Provide again, from the entries below, every line from the one containing "intros C H. split." through the one containing "Proof. destruct L", exactly as written, and no other line.
┄┄┄┄┄┄┄┄┄┄
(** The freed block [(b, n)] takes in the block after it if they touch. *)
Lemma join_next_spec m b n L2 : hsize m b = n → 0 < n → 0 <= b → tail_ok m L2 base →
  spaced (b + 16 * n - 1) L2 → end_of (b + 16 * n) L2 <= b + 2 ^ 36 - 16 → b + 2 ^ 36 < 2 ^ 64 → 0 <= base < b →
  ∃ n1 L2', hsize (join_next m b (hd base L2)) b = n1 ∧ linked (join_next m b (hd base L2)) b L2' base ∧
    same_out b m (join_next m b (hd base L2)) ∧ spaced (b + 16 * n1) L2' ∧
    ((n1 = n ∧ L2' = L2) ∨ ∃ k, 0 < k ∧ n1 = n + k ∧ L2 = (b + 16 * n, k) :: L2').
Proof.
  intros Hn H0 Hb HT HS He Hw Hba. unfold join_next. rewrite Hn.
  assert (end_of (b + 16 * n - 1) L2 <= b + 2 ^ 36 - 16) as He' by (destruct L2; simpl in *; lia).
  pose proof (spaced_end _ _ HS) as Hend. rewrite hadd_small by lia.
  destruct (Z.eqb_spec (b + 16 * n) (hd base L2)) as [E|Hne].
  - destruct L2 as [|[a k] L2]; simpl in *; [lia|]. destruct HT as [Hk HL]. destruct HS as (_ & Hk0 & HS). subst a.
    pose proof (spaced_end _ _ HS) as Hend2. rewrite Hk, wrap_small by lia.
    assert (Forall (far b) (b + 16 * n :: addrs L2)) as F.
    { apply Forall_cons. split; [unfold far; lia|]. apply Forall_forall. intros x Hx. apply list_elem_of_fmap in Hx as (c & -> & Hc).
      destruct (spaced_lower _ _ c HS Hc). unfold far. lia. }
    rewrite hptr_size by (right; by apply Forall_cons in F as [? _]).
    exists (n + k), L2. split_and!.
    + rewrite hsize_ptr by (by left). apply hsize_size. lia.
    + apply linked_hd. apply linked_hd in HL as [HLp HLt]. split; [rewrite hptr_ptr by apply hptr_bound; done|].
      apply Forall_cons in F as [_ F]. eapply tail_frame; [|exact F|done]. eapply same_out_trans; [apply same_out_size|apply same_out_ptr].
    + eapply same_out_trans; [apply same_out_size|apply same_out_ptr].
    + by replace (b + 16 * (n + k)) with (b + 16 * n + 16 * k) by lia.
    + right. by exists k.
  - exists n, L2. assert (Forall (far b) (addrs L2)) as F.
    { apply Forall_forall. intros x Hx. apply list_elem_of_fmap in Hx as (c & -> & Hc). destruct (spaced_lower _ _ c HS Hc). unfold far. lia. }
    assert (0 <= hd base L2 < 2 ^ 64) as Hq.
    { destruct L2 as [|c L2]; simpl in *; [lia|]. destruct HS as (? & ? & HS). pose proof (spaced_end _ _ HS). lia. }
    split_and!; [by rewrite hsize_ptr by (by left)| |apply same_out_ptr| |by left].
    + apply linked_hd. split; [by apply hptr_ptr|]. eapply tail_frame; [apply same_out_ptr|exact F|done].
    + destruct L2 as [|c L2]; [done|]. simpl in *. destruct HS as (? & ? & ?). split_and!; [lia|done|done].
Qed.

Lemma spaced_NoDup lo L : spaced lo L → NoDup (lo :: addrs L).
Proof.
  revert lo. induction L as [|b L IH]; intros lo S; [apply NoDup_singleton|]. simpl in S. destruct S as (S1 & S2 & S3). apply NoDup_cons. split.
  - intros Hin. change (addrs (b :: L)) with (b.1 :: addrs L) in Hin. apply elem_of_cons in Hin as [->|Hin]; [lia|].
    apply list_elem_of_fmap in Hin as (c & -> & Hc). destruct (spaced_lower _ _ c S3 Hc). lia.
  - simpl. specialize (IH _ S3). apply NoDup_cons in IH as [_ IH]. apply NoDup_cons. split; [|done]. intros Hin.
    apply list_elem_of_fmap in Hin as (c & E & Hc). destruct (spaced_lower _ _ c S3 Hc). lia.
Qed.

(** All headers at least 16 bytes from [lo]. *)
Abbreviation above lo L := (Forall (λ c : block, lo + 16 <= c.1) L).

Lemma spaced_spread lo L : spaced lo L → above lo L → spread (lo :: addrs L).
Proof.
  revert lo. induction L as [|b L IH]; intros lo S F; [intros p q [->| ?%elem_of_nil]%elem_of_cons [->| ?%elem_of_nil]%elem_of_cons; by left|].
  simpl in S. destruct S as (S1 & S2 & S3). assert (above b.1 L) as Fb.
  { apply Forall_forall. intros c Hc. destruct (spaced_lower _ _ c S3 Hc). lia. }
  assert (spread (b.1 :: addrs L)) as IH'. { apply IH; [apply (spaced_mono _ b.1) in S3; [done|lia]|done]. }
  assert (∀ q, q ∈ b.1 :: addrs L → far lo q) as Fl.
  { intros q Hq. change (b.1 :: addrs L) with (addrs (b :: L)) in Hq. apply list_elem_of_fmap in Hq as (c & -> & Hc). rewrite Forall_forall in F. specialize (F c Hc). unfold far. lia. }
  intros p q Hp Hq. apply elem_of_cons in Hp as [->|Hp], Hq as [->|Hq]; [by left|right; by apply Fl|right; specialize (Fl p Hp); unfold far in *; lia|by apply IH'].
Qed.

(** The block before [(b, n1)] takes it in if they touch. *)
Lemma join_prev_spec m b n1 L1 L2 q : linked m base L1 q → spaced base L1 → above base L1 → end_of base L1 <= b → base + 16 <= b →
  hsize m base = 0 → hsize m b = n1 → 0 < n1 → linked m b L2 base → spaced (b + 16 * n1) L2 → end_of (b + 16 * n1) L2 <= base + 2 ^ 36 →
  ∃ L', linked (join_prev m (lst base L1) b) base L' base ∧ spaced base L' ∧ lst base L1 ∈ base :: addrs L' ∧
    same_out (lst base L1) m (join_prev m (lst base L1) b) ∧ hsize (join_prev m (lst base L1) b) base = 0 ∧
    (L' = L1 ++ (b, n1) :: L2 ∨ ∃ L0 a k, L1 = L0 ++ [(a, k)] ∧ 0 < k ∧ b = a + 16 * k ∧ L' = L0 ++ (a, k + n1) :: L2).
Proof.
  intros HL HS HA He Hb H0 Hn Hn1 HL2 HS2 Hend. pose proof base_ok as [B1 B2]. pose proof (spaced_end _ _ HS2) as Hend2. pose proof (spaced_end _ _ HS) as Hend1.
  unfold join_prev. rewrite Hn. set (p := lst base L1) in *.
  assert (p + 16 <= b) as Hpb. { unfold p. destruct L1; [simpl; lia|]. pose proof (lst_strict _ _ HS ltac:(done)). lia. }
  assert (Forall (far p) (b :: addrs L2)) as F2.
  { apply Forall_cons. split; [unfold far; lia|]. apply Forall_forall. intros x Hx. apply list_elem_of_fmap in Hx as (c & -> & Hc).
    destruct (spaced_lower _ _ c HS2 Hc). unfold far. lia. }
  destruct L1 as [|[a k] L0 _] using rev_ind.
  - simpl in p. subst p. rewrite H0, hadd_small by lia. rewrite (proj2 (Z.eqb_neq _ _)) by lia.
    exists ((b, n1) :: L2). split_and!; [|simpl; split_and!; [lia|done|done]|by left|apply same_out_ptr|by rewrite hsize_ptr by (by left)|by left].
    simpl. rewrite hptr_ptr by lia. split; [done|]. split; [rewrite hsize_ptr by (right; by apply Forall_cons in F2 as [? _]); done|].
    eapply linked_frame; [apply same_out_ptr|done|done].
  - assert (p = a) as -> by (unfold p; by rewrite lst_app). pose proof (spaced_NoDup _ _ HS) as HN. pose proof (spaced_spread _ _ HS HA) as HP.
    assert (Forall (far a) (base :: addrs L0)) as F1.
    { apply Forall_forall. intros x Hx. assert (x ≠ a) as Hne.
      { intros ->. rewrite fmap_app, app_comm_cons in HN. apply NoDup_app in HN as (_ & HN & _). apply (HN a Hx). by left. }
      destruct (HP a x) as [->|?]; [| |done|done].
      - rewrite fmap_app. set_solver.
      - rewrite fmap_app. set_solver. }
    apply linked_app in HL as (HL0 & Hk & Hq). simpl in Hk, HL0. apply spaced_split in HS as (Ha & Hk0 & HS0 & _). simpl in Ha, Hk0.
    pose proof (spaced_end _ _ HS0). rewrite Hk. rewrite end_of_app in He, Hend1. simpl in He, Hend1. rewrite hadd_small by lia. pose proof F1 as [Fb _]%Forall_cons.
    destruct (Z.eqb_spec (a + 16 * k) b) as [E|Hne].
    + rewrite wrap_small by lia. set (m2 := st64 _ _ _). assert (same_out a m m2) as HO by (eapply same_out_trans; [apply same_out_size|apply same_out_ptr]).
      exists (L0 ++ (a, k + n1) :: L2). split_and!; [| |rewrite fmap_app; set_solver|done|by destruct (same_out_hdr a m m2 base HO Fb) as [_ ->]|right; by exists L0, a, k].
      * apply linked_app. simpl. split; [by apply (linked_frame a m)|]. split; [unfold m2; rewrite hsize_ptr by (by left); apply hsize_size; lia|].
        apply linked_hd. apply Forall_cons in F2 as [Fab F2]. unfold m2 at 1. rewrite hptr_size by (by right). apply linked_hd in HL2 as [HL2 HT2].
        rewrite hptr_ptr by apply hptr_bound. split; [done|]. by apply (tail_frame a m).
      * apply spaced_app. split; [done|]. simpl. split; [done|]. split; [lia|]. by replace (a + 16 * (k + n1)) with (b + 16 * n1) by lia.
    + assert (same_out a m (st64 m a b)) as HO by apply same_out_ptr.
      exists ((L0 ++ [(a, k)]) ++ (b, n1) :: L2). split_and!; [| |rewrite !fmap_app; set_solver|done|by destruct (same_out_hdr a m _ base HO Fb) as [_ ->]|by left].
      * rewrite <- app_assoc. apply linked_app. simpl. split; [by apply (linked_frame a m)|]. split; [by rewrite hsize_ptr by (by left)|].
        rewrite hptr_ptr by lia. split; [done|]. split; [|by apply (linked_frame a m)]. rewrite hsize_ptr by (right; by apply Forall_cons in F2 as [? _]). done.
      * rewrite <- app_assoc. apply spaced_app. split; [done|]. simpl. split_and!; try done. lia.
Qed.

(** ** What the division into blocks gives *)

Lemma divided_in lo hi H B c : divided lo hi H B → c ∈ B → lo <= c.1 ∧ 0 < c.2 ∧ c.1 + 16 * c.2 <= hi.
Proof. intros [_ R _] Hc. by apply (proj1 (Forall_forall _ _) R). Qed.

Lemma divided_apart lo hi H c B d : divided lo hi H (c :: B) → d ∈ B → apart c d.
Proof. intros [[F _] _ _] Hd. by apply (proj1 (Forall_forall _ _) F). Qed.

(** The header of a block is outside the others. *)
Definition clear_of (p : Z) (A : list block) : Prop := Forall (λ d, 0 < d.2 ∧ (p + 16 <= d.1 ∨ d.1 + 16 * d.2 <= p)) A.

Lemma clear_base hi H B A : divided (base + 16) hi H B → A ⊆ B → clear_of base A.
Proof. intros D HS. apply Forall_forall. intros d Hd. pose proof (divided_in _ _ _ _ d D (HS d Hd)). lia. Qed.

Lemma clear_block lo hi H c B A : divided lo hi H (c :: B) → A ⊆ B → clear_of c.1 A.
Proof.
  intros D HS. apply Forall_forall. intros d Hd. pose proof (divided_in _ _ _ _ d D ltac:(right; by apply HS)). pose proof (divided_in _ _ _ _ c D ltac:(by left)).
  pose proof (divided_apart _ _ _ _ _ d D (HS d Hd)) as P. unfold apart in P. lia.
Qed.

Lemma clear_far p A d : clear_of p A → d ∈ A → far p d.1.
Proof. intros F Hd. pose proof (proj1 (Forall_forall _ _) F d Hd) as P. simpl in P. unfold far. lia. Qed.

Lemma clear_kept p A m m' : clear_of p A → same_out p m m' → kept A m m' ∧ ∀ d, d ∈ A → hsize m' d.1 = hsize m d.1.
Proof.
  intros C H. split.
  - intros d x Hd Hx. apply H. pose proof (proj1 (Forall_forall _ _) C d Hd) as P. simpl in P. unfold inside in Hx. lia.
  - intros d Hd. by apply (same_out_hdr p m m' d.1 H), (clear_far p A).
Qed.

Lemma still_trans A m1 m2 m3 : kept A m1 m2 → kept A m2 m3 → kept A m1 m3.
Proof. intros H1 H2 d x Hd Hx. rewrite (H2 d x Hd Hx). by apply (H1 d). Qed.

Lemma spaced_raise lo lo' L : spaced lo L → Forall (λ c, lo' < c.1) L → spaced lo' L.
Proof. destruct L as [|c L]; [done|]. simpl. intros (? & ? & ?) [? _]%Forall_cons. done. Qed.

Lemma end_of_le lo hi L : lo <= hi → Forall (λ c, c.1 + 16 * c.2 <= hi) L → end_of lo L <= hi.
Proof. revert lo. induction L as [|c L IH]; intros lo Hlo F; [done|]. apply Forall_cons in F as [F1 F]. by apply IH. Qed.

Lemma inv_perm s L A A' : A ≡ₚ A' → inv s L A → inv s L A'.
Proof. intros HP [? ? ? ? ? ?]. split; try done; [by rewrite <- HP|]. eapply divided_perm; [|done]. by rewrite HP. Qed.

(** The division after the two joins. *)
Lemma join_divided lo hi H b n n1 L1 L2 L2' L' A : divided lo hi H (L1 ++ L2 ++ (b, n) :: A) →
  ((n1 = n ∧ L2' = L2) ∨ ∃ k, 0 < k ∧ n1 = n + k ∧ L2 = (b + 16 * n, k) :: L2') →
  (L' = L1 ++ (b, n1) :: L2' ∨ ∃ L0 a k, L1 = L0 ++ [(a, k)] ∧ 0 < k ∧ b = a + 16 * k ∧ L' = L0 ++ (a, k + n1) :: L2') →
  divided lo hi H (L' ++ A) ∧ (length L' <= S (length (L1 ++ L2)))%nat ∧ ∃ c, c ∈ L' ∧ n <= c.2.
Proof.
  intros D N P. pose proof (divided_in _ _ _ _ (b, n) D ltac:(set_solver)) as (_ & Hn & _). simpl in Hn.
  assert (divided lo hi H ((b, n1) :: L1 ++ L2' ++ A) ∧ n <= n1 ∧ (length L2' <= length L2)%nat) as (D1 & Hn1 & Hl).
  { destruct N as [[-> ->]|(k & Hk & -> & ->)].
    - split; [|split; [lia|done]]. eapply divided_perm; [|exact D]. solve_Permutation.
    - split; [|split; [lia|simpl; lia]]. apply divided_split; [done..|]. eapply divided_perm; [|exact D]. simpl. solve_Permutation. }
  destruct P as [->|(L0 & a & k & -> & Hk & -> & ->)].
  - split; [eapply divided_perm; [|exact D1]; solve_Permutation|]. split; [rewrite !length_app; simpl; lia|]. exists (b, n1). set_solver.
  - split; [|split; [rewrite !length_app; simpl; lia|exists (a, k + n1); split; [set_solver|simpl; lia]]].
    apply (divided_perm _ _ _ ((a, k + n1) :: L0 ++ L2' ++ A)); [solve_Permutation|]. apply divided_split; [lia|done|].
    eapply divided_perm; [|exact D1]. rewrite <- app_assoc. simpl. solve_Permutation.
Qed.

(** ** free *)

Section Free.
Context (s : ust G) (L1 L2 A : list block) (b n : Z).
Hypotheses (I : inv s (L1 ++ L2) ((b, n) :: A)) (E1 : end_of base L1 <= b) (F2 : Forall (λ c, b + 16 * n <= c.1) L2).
┄┄┄┄┄┄┄┄┄┄
Output of the exercise —
  intros C H. split.
  - intros d x Hd Hx. apply H. pose proof (proj1 (Forall_forall _ _) C d Hd) as P. simpl in P. unfold inside in Hx. lia.
  - intros d Hd. by apply (same_out_hdr p m m' d.1 H), (clear_far p A).
Qed.

Lemma still_trans A m1 m2 m3 : kept A m1 m2 → kept A m2 m3 → kept A m1 m3.
Proof. intros H1 H2 d x Hd Hx. rewrite (H2 d x Hd Hx). by apply (H1 d). Qed.

Lemma spaced_raise lo lo' L : spaced lo L → Forall (λ c, lo' < c.1) L → spaced lo' L.
Proof. destruct L as [|c L]; [done|]. simpl. intros (? & ? & ?) [? _]%Forall_cons. done. Qed.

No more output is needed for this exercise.